19 IMAGES FROM THE 19th CENTURY: PART 15 - The Raising of the Daughter of Jairus

Title: The Raising of the Daughter of Jairus
Artist: Gabriel Max
Medium: Oil on Canvas
Size: 71.9 x 87.9 cm
Date: 1881
Location: The Walters Art Museum, Baltimore.

19 IMAGES FROM THE 19th CENTURY: PART 15

Luke 8:51-56 When he arrived at the house of Jairus, he did not let anyone go in with him except Peter, John and James, and the child’s father and mother. Meanwhile, all the people were wailing and mourning for her. “Stop wailing,” Jesus said. “She is not dead but asleep.” They laughed at him, knowing that she was dead. But he took her by the hand and said, “My child, get up!” Her spirit returned, and at once she stood up. Then Jesus told them to give her something to eat. Her parents were astonished, but he ordered them not to tell anyone what had happened.
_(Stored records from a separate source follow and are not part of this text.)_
(** * Patient appointment queue: the priority scheduling engine

    A shallow embedding of [dsa/queue.py], [dsa/linked_list.py] and
    [dsa/scheduler.py], of the registry of [models/patient.py] and of the
    parts of [app.py] that prepare the rows for the engine, and the
    properties of the serving order.

    Python values are embedded as follows.
    - [str] is [string]; a character is a code point below 256, so that
      [lower] and [strip] are the restrictions of [str.lower] and
      [str.strip] to Latin-1 text.
    - [datetime] is the count of microseconds of its wall-clock fields
      since 0001-01-01T00:00:00 together with its UTC offset, absent for a
      naive value.
    - a [dict] is a finite map from string keys to Python values.
    - a call that may raise returns a [result].
    - [list.sort] is a stable insertion sort with the comparison of the
      keys as its only source of exceptions.
    - [datetime.fromisoformat] is a parameter of the scheduler.
    - a [sqlite3.Row] is a finite map from the column names of its query
      to Python values. *)

From Stdlib Require Import ZArith Ascii String Lia.
From stdpp Require Import base tactics option list strings gmap sorting.

Local Open Scope string_scope.
Local Open Scope Z_scope.
Local Open Scope list_scope.

(** ** Exceptions *)

Inductive exn : Type :=
  | KeyError
  | AttributeError
  | TypeError
  | ValueError
  | IndexError.

#[global] Instance exn_eq_dec : EqDecision exn.
Proof. solve_decision. Defined.
(** * Promissory Arbiter: a shallow embedding of [src/promissory-arbiter.js]

    The development follows the layout of the source file: the standard
    data-structure algorithms first ([binaryIndexBy], [insert], [minBy],
    [mergeBy]), then the topic tree, the resolver and the subscription
    dispatcher, and finally the public functions ([subscribe], [publish],
    [removePersisted], [create]).

    Modelling conventions.
    - A JavaScript number that is only ever compared (a priority, an id, a
      persisted order) is a [num]: an integer or one of NaN, -Infinity,
      +Infinity.  The finite doubles form a finite total order, so the
      integers carry every ordering the source can observe on them.
    - A JavaScript number that takes part in arithmetic (the counters of a
      publication promise, [latch], [semaphor]) is a binary64 [float].
    - A reference to a node of the topic tree is the path of child indices
      that leads to it from the root.  Nodes are only reachable through
      their parent, so a write through a reference is a write at that path.
    - Subscriber functions are user code.  Their behaviour is a parameter of
      the model (field [call] of [jsfun]); they are assumed not to re-enter
      the broker while they run.
    - A thenable that a subscriber hands back is user code as well: its
      [then] may call back before it returns ([eager]), in which case
      [resolveUseClosure] runs inside the dispatch loop and dispatches
      again.  Such dispatches nest as deep as the engine's call stack
      allows: the dispatchers take the room that is left as [stack], and
      raise a [RangeError] when it is used up.
    - A publication in flight refers to the subscription objects of the
      tree and, under [preventBubble], to the array of a node.  What the
      other calls of the interface do to them between two outcomes is the
      [flight] model: [follow] re-reads the array after each call. *)

From Stdlib Require Import Bool Arith ZArith Lia List String Ascii.
From Stdlib Require Import Permutation Sorting.Sorted PrimFloat.
Import ListNotations.
(** * CropDoctor dashboard: response cache, request gateway, session load,
      offline directory and the local fallback estimators.

    A shallow embedding of the browser code (dashboard module, login module,
    auth.js) and the properties its specification states about it.  The
    dashboard module is present in two revisions that differ in markup, in
    the backend address and in the admin panel; the functions embedded here
    have the same logic in both, the admin panel is the revision that looks
    up the histories jointly, and string literals are the correctly encoded
    ones.  The login module exists in one file only, and its message texts
    are taken from that file as they stand.

    Conventions of the embedding.
    - A JSON payload or any other JavaScript value is a [value].
    - [localStorage] and the [API_CACHE] map are [gmap]s keyed by strings.
      The lookup tables of the estimators are object literals read with
      [table[key] || default]; they are embedded as [gmap]s over their own
      keys together with the list of the names that every object literal
      inherits from [Object.prototype] ([constructor], [toString], ...): a
      read under such a name finds the inherited member, not the default.
    - JavaScript numbers are embedded as rationals [Q]: every finite double
      is a rational, and [<], [>] on doubles agree with the order of the
      rationals they denote.  Products are taken exactly.  [NaN] is the
      result [None] of [parseFloat] on a form field and, in the estimators,
      the value [NaN] of a product with an inherited member.
    - A JavaScript string is a sequence of UTF-16 code units; [s.length] and
      [s.substring] of the login code are built-ins supplied with the
      handlers.
    - [Date.now()] is an integer number of milliseconds; [Math.random()]
      reads a stream of draws; both are supplied by the host.
    - The network is an oracle answering each request; a promise is the
      computation that settles it, and [await] runs it.
    - The document is reduced to the list of completed renderings, the
      list of renderings that assigned elements of their panel and then
      threw, the requested navigation and [window.currentUser]; the busy
      state of buttons and the loading overlay are not represented. *)

From Stdlib Require Import ZArith QArith Qround Lia Lqa.
From stdpp Require Import gmap strings list.

Set Warnings "-register-all".
Local Open Scope Z_scope.

(** ** JavaScript values *)

Inductive value : Type :=
| VUndefined
| VNull
| VBool (b : bool)
| VNum (q : Q)
| VStr (s : string)
| VArr (items : list value)
| VObj (fields : list (string * value)).

(** Truthiness, as used by [if (x)], [!x], [x && y] and [x || y]. *)
Definition truthy (v : value) : bool :=
  match v with
  | VUndefined | VNull => false
  | VBool b => b
  | VNum q => negb (Qnum q =? 0)
  | VStr s => negb (String.eqb s "")
  | VArr _ | VObj _ => true
  end.

(** [a || b] *)
Definition js_or (a b : value) : value := if truthy a then a else b.

(** First binding of a key in an object's field list. *)
Fixpoint assoc (k : string) (fields : list (string * value)) : option value :=
  match fields with
  | [] => None
  | (k', v) :: rest => if String.eqb k k' then Some v else assoc k rest
  end.

(** ** Response cache (dashboard module: [API_CACHE], [getCached], [setCache]) *)

Module Cache.

(** A cache slot [{ data, timestamp }]. *)
Record entry (P : Type) : Type := Entry { data : P; timestamp : Z }.
Arguments Entry {P} _ _.
Arguments data {P} _.
Arguments timestamp {P} _.

(** [const CACHE_TTL = 5 * 60 * 1000] *)
Definition CACHE_TTL : Z := 5 * 60 * 1000.

(** [getCached(key)]; the result [null] is [None], [now] is the reading of
    [Date.now()].  An entry object is always truthy, so the guard
    [entry && ...] only tests that the key is bound. *)
Definition getCached {P} (API_CACHE : gmap string (entry P)) (now : Z)
    (key : string) : option P :=
  match API_CACHE !! key with
  | Some e => if now - timestamp e <? CACHE_TTL then Some (data e) else None
  | None => None
  end.

(** [setCache(key, data)] *)
Definition setCache {P} (API_CACHE : gmap string (entry P)) (now : Z)
    (key : string) (d : P) : gmap string (entry P) :=
  <[key := Entry d now]> API_CACHE.

End Cache.

(** ** Math.random *)

(** A computation that reads the stream of [Math.random()] draws from a
    position on and returns the next position. *)
Definition Rand (A : Type) : Type := (nat -> Q) -> nat -> A * nat.

Definition rret {A} (a : A) : Rand A := fun _ n => (a, n).

Definition rbind {A B} (c : Rand A) (k : A -> Rand B) : Rand B :=
  fun draws n => let (a, n') := c draws n in k a draws n'.

Notation "'let*' x ':=' c 'in' k" := (rbind c (fun x => k))
  (at level 10, x name, c at level 100, k at level 200).

Definition Math_random : Rand Q := fun draws n => (draws n, S n).

(** [Math.floor(Math.random() * k)] *)
Definition random_below (k : Z) : Rand Z :=
  let* r := Math_random in rret (Qfloor (r * inject_Z k)).

Fixpoint rmapM {A B} (f : A -> Rand B) (l : list A) : Rand (list B) :=
  match l with
  | [] => rret []
  | a :: rest =>
      let* b := f a in
      let* bs := rmapM f rest in
      rret (b :: bs)
  end.

(** ** Fallback estimators (dashboard module) *)

Module Estimator.

(** A number as the estimators compute it: a rational, or NaN. *)
Inductive number : Type :=
| Num (q : Q)
| NaN.

(** [x * y] on two numbers and on a number and a literal. *)
Definition mul (x y : number) : number :=
  match x, y with
  | Num a, Num b => Num (a * b)
  | _, _ => NaN
  end.

Definition times (x : number) (y : Q) : number := mul x (Num y).

(** Two numbers are the same number; NaN is the same as itself here, since
    the question is what is shown. *)
Definition same_number (x y : number) : Prop :=
  match x, y with
  | Num a, Num b => (a == b)%Q
  | NaN, NaN => True
  | _, _ => False
  end.

(** The tables of the estimators are object literals, so a read [table[key]]
    also finds what every object inherits from [Object.prototype]: the
    methods below and, under [__proto__], the prototype itself. *)
Definition inherited_names : list string :=
  ["constructor"; "hasOwnProperty"; "isPrototypeOf"; "propertyIsEnumerable";
   "toLocaleString"; "toString"; "valueOf"; "__proto__";
   "__defineGetter__"; "__defineSetter__"; "__lookupGetter__"; "__lookupSetter__"].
The model for Christ has been identified as Joseph Mair, who played the role of the Lord in the famous Oberammergau Passion Play, and the artist’s first wife, Emma Kitzinger, is thought to have posed for the daughter of Jairus. Although favoring the dark tones of his teacher Karl Theodor von Piloty, Max shows his own tendency to add light, delicate tones where applicable. Here, the daughter of Jairus glows with a renewed life, as though the power of Jesus has flowed from his darkened figure, and poured into her. Her expression appears almost bewildered as she rises up from her resting place.

Gabriel Cornelius Ritter von Max (August 1840 – November 1915) was born in Prague, then part of the Austro-Hungarian Empire. He studied between 1855 and 1858 at the Prague Academy of Arts with Eduard von Engerth. From 1863 to 1867 he studied at the Munich Academy with Karl Theodor von Piloty, and also Hans Makart and Franz Defregger. His first critical success was in 1867 with the painting "Martyr at the Cross": that painting transformed the dark palette of Piloty into a religious-mystical symbolism using a psychological rendering of its subject. He continued to use the dark palette of the Piloty school well into the 1870s, later moving toward a more muted palette, using fewer, clearer colors.